An online community manager builds, grows and manages online communities, performing community management, often around a brand or cause.

==History==
The most recognized origin of the term (online) community manager is in the computer games industry with the advent of MMORPG (Massively Multiplayer Online Role-playing Games) in the mid 1990s. Roles have expanded to include a wide variety of responsibilities and skill sets including social media management, marketing, product development, PR, and customer support. Game community management often includes supporting open communications between the developer and player community.

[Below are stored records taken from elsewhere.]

Lemma collectAccessRole_eq stackOutputs manifest entry :
  collectAccessRole stackOutputs manifest entry =
    match findOutput stackOutputs (ResourceExport.roleOutputKey entry.2) with
    | Some _ => Returned (addEntry stackOutputs manifest entry)
    | None => Threw (missingOutput entry)
    end.
Proof.
  destruct entry as [key resourceExport].
  unfold collectAccessRole, addEntry, resourceOutputOf, stackOf, nameOf.
  fold (findOutput stackOutputs (ResourceExport.roleOutputKey resourceExport)).
  cbn [fst snd].
  destruct (findOutput _ _) as [o|]; [|done]. cbn [mbind option_bind].
  f_equal. rewrite <-insert_union_singleton_l.
  destruct (manifest !! toString (split ":" key !! 0%nat)) eqn:Hm.
  - by rewrite Hm.
  - by rewrite lookup_insert_eq, insert_insert_eq.
Qed.

Lemma forOf_present stackOutputs l manifest :
  Forall (hasOutput stackOutputs) l →
  forOf (collectAccessRole stackOutputs) l manifest =
    Returned (foldl (addEntry stackOutputs) manifest l).
Proof.
  intros Hl. revert manifest.
  induction Hl as [|entry l Hentry _ IH]; intros manifest; [done|].
  cbn [forOf foldl]. rewrite collectAccessRole_eq.
  apply findOutput_is_Some in Hentry as [o ->]. apply IH.
Qed.

Lemma forOf_missing stackOutputs l1 entry l2 manifest :
  Forall (hasOutput stackOutputs) l1 →
  ¬ hasOutput stackOutputs entry →
  forOf (collectAccessRole stackOutputs) (l1 ++ entry :: l2) manifest =
    Threw (missingOutput entry).
Proof.
  intros Hl1 Hentry. revert manifest.
  induction Hl1 as [|e l He _ IH]; intros manifest.
  - cbn [app forOf]. rewrite collectAccessRole_eq.
    destruct (findOutput _ _) eqn:Hf; [|done].
    exfalso. apply Hentry, findOutput_is_Some. by rewrite Hf.
  - cbn [app forOf]. rewrite collectAccessRole_eq.
    apply findOutput_is_Some in He as [o ->]. apply IH.
Qed.

Lemma addEntry_lookup stackOutputs manifest entry st nm :
  addEntry stackOutputs manifest entry !! st ≫= (.!! nm) =
    if decide (placeOf entry = (st, nm))
    then Some (resourceOutputOf stackOutputs entry)
    else manifest !! st ≫= (.!! nm).
Proof.
  unfold addEntry, placeOf.
  destruct (decide (stackOf entry.1 = st)) as [<-|Hst].
  - rewrite lookup_insert_eq. cbn [mbind option_bind].
    destruct (decide (nameOf entry.1 = nm)) as [<-|Hnm].
    + rewrite decide_True by done. by rewrite lookup_insert_eq.
    + rewrite decide_False by congruence.
      rewrite lookup_insert_ne by done.
      by destruct (manifest !! stackOf entry.1).
  - rewrite decide_False by congruence. by rewrite lookup_insert_ne.
Qed.

(** The entry at a place is that of the last pending resource filed there. *)
Lemma foldl_addEntry_lookup stackOutputs l manifest st nm :
  foldl (addEntry stackOutputs) manifest l !! st ≫= (.!! nm) =
    match last (filter (λ entry, placeOf entry = (st, nm)) l) with
    | Some entry => Some (resourceOutputOf stackOutputs entry)
    | None => manifest !! st ≫= (.!! nm)
    end.
Proof.
  induction l as [|entry l IH] using rev_ind; [done|].
  rewrite foldl_snoc, addEntry_lookup, filter_app, filter_cons, filter_nil.
  case_decide.
  - by rewrite last_snoc.
  - by rewrite app_nil_r.
Qed.

Lemma foldl_addEntry_dom stackOutputs l manifest :
  dom (foldl (addEntry stackOutputs) manifest l) =
    dom manifest ∪ list_to_set (stackOf ∘ fst <$> l).
Proof.
  revert manifest. induction l as [|entry l IH]; intros manifest.
  - simpl. by rewrite (right_id_L ∅ (∪)).
  - cbn [foldl]. rewrite IH. unfold addEntry. rewrite dom_insert_L.
    cbn [fmap list_fmap list_to_set foldr compose].
    by rewrite (comm_L (∪) {[stackOf entry.1]}), (assoc_L (∪)).
Qed.

Lemma first_failure {A} (P : A → Prop) `{∀ x, Decision (P x)} (l : list A) :
  ¬ Forall P l →
  ∃ l1 x l2, l = l1 ++ x :: l2 ∧ Forall P l1 ∧ ¬ P x.
Proof.
  induction l as [|x l IH]; intros Hl.
  - destruct Hl. constructor.
  - destruct (decide (P x)) as [Hx|Hx].
    + destruct IH as (l1 & y & l2 & -> & Hl1 & Hy).
      { intros Hall. apply Hl. by constructor. }
      exists (x :: l1), y, l2. repeat split; [by constructor|done].
    + exists [], x, l. repeat split; [constructor|done].
Qed.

While the term "online community manager" may not have been used at the time, the role has also existed since online systems first began offering features and functions that allowed for community creation. These early efforts, in the form of bulletin board systems, had leaders known as system operators or Sysops. The early 1990s saw the growth of mainstream online computer services such as Prodigy, CompuServe and America Online. Prominent features of these services included communities which went by various names; Special Interest Groups, Communities of Interest and so on. And their leaders were often referred to as community managers.

==General roles==
Online community managers may serve a variety of roles depending on the nature and purpose of their online community, which may or may not be part of a profit-motivated enterprise. Patti Anklam has asserted that "every network has an underlying purpose," and motivations for such network creation include mission, business, idea, learning, or personal.
She says such leaders hold the collective vision, create and manage relationships, and manage collaborative processes. Anklam does not distinguish a fundamental difference for these roles as related to the varying purposes of network (i.e., community) creation.

==Professional roles==
Community managers are involved in the computer games industry, branded online communities, online research communities, corporate blogs, and other social media marketing and research activities.

Roles have expanded to include a wide variety of responsibilities and skill sets, including social media management, marketing, product support and development, PR, and customer support. At the core, community management encompasses a little bit of each of these while retaining its core tenet - ensuring open communications between the developer and community.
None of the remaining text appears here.